■ The data:
(* ===== verification/HttpClient.v ===== *)
(** * The connection to a server over HTTP (src/internal/transport/http.go, http_post.go,
      http_auth.go, http_setup.go, http_requests.go, http_param_headers.go)

    A call probes the protocol of the server, opens a session where there are sessions, sends
    its request with retries, and opens a new session when the old one has expired.  The code
    runs against an environment that decides, at each moment, what the network answers, what
    the other goroutines have made of the connection, and whether the context has ended. *)
From S2P Require Import Prelude GoStr Utf8 Config GoStd Content JsonText JsonToken Projection JsonObject JsonTree RequestMeta ResultDoc HttpHeaders ToolsList Rpc HttpReply.

(** ** Requests and answers *)
Record Request : Type := { r_ID : option Z; Method : string; Params : string (* raw *) }.
(** Headers by their canonical names. *)
Record http_request : Type := { get : bool; header : gmap string string; message : Request }.
Record http_response : Type := { status : Z; resp_header : gmap string (list string); body : string; cut : bool (* reading it fails *) }.

Definition header_name_byte (c : ascii) : bool := isHeaderTokenByte c.
Fixpoint canonical_from (upper : bool) (s : string) : string :=
  match s with
  | "" => ""
  | String c s => String (if upper then (if is_lower c then az (bz c - 32) else c) else (if is_upper c then az (bz c + 32) else c)) (canonical_from (Ascii.eqb c "-") s)
  end.
(** [textproto.CanonicalMIMEHeaderKey]. *)
Definition canonical (name : string) : string := if str_forall header_name_byte name then canonical_from true name else name.
Definition set_header (h : gmap string string) (name v : string) : gmap string string := <[canonical name := v]> h.
Definition get_header (h : gmap string string) (name : string) : string := default "" (h !! canonical name).
Definition first_value (resp : http_response) (name : string) : string := hd "" (default [] (resp_header resp !! canonical name)).
Definition wwwAuthenticate (resp : http_response) : string := join ", " (default [] (resp_header resp !! canonical "WWW-Authenticate")).
Fixpoint take_bytes (n : N) (s : string) : string :=
  match s with "" => "" | String c s => if (n =? 0)%N then "" else String c (take_bytes (N.pred n) s) end.

(** ** The connection and its environment *)
Record conn : Type := {
  sessionID : string; protocolVersion : string; eraKnown : bool; initialized : bool; initializedBefore : bool;
  modernVersion : string (* empty: none *); modernHeaders : option (gmap string (list headerParameter)); listener : option bool (* of a modern server *); nextID : Z }.
Definition newConnection : conn :=
  {| sessionID := ""; protocolVersion := ""; eraKnown := false; initialized := false; initializedBefore := false; modernVersion := ""; modernHeaders := None; listener := None; nextID := 0 |}.

Inductive event : Type :=
| Posted (req : http_request) (answer : res string http_response)
| Slept (d : Z) | Refreshed (stale : string) | Challenged (status : Z) (www : string)
| NotifyToolsChanged | Notified (n : Notification) | StartListener (modern : bool) | StopListener.
(** [held]: the goroutine has locked setupMu. *)
Record world : Type := { cn : conn; held : bool; clock : nat; log : list event }.

(** The provider of the authorization header. *)
Record provider : Type := { Authorization : nat -> res http_error string; RefreshAuthorization : nat -> string -> res http_error unit; observes : bool }.
Record env : Type := {
  others : nat -> conn -> conn; (* what the other goroutines do to the connection *)
  skipped : nat -> Z; (* the requests they number *)
  net : nat -> http_request -> res string http_response;
  timer : nat -> bool; (* it fires before the context ends *)
  done : nat -> bool; (* the context has ended *)
  now : nat -> Z;
  listener_stopped : nat -> bool; closed : nat -> bool }.
Record config : Type := {
  urlValid : bool; headers : list (string * string) (* in the order of the iteration *); authProvider : option provider; authHeaderName : string;
  disableRetryOnRateLimit : bool; Version : string }.

Definition act (A : Type) : Type := world -> world * A.
Definition ret {A} (a : A) : act A := fun w => (w, a).
Definition bind {A B} (x : act A) (f : A -> act B) : act B := fun w => let '(w, a) := x w in f a w.
Notation "'do!' x <- a ; b" := (bind a (fun x => b)) (at level 200, x pattern, a at level 100, b at level 200).
(** With an error. *)
Definition ok {A} (a : A) : act (res http_error A) := ret (Ok a).
Definition fail {A} (e : http_error) : act (res http_error A) := ret (Err e).
Definition andthen {A B} (x : act (res http_error A)) (f : A -> act (res http_error B)) : act (res http_error B) :=
  bind x (fun r => match r with Ok a => f a | Err e => fail e end).
Notation "'let!' x <- a ; b" := (andthen a (fun x => b)) (at level 200, x pattern, a at level 100, b at level 200).

Definition tick : act nat := fun w => ({| cn := cn w; held := held w; clock := S (clock w); log := log w |}, clock w).
Definition emit (e : event) : act unit := fun w => ({| cn := cn w; held := held w; clock := clock w; log := log w ++ [e] |}, tt).
Definition read : act conn := fun w => (w, cn w).
Definition put (c : conn) : act unit := fun w => ({| cn := c; held := held w; clock := clock w; log := log w |}, tt).
Definition hold (b : bool) : act unit := fun w => ({| cn := cn w; held := b; clock := clock w; log := log w |}, tt).

Section client.
Variable cfg : config.
Variable e : env.
Variable ParseTime : string -> option Z.
Variable order : list string -> gmap string string -> list (string * string).

(** The others work on the connection, except on what setupMu guards while it is held. *)
Definition sync : act unit := do! t <- tick; fun w => if held w then (w, tt) else put (others e t (cn w)) w.
Definition with_setup {A} (x : act A) : act A := do! _ <- sync; do! _ <- hold true; do! a <- x; do! _ <- hold false; ret a.
Definition next_id : act Z :=
  do! t <- tick; do! c <- read;
  let id := nextID c + skipped e t + 1 in
  do! _ <- put {| sessionID := sessionID c; protocolVersion := protocolVersion c; eraKnown := eraKnown c; initialized := initialized c; initializedBefore := initializedBefore c; modernVersion := modernVersion c; modernHeaders := modernHeaders c; listener := listener c; nextID := id |};
  ret id.
Definition sleepCtx (d : Z) : act bool := do! _ <- emit (Slept d); do! t <- tick; ret (timer e t).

■ Your assignment: Read through the lines above and collect those that contain the string "eraKnown".

■ Answer space:
  sessionID : string; protocolVersion : string; eraKnown : bool; initialized : bool; initializedBefore : bool;
  {| sessionID := ""; protocolVersion := ""; eraKnown := false; initialized := false; initializedBefore := false; modernVersion := ""; modernHeaders := None; listener := None; nextID := 0 |}.
  do! _ <- put {| sessionID := sessionID c; protocolVersion := protocolVersion c; eraKnown := eraKnown c; initialized := initialized c; initializedBefore := initializedBefore c; modernVersion := modernVersion c; modernHeaders := modernHeaders c; listener := listener c; nextID := id |};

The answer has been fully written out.